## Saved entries
--------------------------------
(* ===== verification/Xor.v ===== *)
(** * Exclusive-or checksums

    The exclusive or of a buffer, which the header checksums of the repository are built on. *)

From stdpp Require Import base list numbers.
From Stdlib Require Import ZArith Lia.
From S2P Require Import Prelude.

(** Equations between exclusive ors. *)
Ltac xor_bits :=
  apply Z.bits_inj'; intros i _; rewrite !Z.lxor_spec, ?Z.bits_0;
  repeat match goal with |- context [Z.testbit ?u i] => let t := fresh "t" in set (t := Z.testbit u i); clearbody t end;
  by repeat match goal with t : bool |- _ => destruct t end.

(** The exclusive or of all bytes. *)
Definition xor_all (l : bytes) : Z := fold_right Z.lxor 0 l.

Lemma xor_all_app a b : xor_all (a ++ b) = Z.lxor (xor_all a) (xor_all b).
Proof.
  unfold xor_all. induction a as [|x a IH]; simpl; [done|]. by rewrite IH, Z.lxor_assoc.
Qed.

Lemma xor_all_fold l a : fold_left Z.lxor l a = Z.lxor a (xor_all l).
Proof.
  revert a. induction l as [|x l IH]; intros a; simpl; [by rewrite Z.lxor_0_r|].
  by rewrite IH, Z.lxor_assoc.
Qed.

Lemma xor_all_splice off new h : (off + length new <= length h)%nat ->
  xor_all (splice off new h) =
  Z.lxor (xor_all h) (Z.lxor (xor_all (slice off (length new) h)) (xor_all new)).
Proof.
  intros Hl. unfold splice. rewrite !xor_all_app.
  assert (E : xor_all h = Z.lxor (xor_all (take off h))
    (Z.lxor (xor_all (slice off (length new) h)) (xor_all (drop (off + length new) h)))).
  { rewrite <-(take_drop off h) at 1. rewrite xor_all_app. f_equal.
    rewrite <-(take_drop (length new) (drop off h)) at 1. by rewrite xor_all_app, drop_drop. }
  rewrite E. set (a := xor_all (take off h)). set (b := xor_all (slice _ _ _)).
  set (c := xor_all (drop _ _)). set (n := xor_all new).
  xor_bits.
Qed.

Lemma xor_all_byte l : bytes_ok l -> is_byte (xor_all l).
Proof.
  induction 1 as [|b l Hb _ IH]; simpl; [unfold is_byte; lia|].
  unfold is_byte in *. pose proof (Z.lxor_nonneg b (xor_all l)) as Hn.
  split; [apply Hn; lia|].
  assert (H : Z.lxor b (xor_all l) mod 2 ^ 8 = Z.lxor b (xor_all l)).
  { apply Z.bits_inj'. intros i Hi. destruct (Z.ltb_spec i 8).
    - by rewrite Z.mod_pow2_bits_low by lia.
    - rewrite Z.mod_pow2_bits_high by lia. rewrite Z.lxor_spec.
      rewrite <-(Z.mod_small b (2 ^ 8)), <-(Z.mod_small (xor_all l) (2 ^ 8)) by (change (2 ^ 8) with 256; lia).
      by rewrite !Z.mod_pow2_bits_high by lia. }
  rewrite <-H. change (2 ^ 8) with 256. lia.
Qed.

Lemma slice_slice_0 o n k (l : bytes) : (o + n <= k)%nat -> slice o n (slice 0 k l) = slice o n l.
Proof. intros H. unfold slice at 2. rewrite drop_0. by apply slice_take. Qed.

Lemma slice_0 n (l : bytes) : slice 0 n l = take n l.
Proof. unfold slice. by rewrite drop_0. Qed.

Lemma slice_splice_prefix off new n h : (off + length new <= n)%nat -> (n <= length h)%nat ->
  slice 0 n (splice off new h) = splice off new (slice 0 n h).
Proof.
  intros H1 H2. unfold slice, splice. rewrite !drop_0, take_take, Nat.min_l by lia.
  rewrite take_app_ge by len. f_equal. rewrite length_take, Nat.min_l by lia.
  rewrite take_app_ge by lia. f_equal. rewrite take_drop_commute. do 2 f_equal. lia.
Qed.

Lemma getn_1_cons off h b l : slice off 1 h = b :: l -> getn 1 off h = b.
Proof.
  intros E. unfold getn. rewrite E. assert (l = []) as ->.
  { apply (f_equal length) in E. rewrite length_slice in E. destruct l; [done|cbn [length] in E; lia]. }
  cbn. lia.
Qed.

(** Storing the exclusive or of the others into a byte makes the sum of the first [n] zero. *)
Lemma xor_byte_balanced off n h : bytes_ok h -> (off < n)%nat -> (n <= length h)%nat ->
  xor_all (slice 0 n (putn 1 off (fold_left Z.lxor (slice 0 n h) (getn 1 off h)) h)) = 0.
Proof.
  intros B H1 H2. rewrite xor_all_fold. unfold putn. rewrite slice_splice_prefix by len.
  rewrite xor_all_splice by len. rewrite length_le_enc, slice_slice_0 by lia.
  destruct (slice off 1 h) as [|x l] eqn:E; [apply (f_equal length) in E; rewrite length_slice in E; cbn [length] in E; lia|].
  assert (Hx : x = getn 1 off h) by (symmetry; by eapply getn_1_cons).
  assert (l = []) as ->.
  { apply (f_equal length) in E. rewrite length_slice in E. destruct l; [done|cbn [length] in E; lia]. }
  set (a := xor_all (slice 0 n h)).
  assert (Ha : is_byte a) by (by apply xor_all_byte, bytes_ok_slice).
  pose proof (getn_bound 1 off h B) as Hg. rewrite <-Hx in *. change (2 ^ (8 * Z.of_nat 1)) with 256 in Hg.
  assert (Hxa : is_byte (Z.lxor x a)).
  { assert (is_byte (xor_all [x; a])) as Hb by (apply xor_all_byte; repeat constructor; (done || unfold is_byte in *; lia)).
    cbn in Hb. by rewrite Z.lxor_0_r in Hb. }
  cbn [le_enc]. unfold is_byte in Hxa. rewrite Z.mod_small by lia. cbn. rewrite !Z.lxor_0_r.
  rewrite <-Z.lxor_assoc, (Z.lxor_comm a x). apply Z.lxor_nilpotent.
Qed.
--------------------------------
## WORK REQUIRED
The lines above that hold the string "pose" are to be located and copied.

## RESULT FOR THIS TASK
  unfold is_byte in *. pose proof (Z.lxor_nonneg b (xor_all l)) as Hn.
  pose proof (getn_bound 1 off h B) as Hg. rewrite <-Hx in *. change (2 ^ (8 * Z.of_nat 1)) with 256 in Hg.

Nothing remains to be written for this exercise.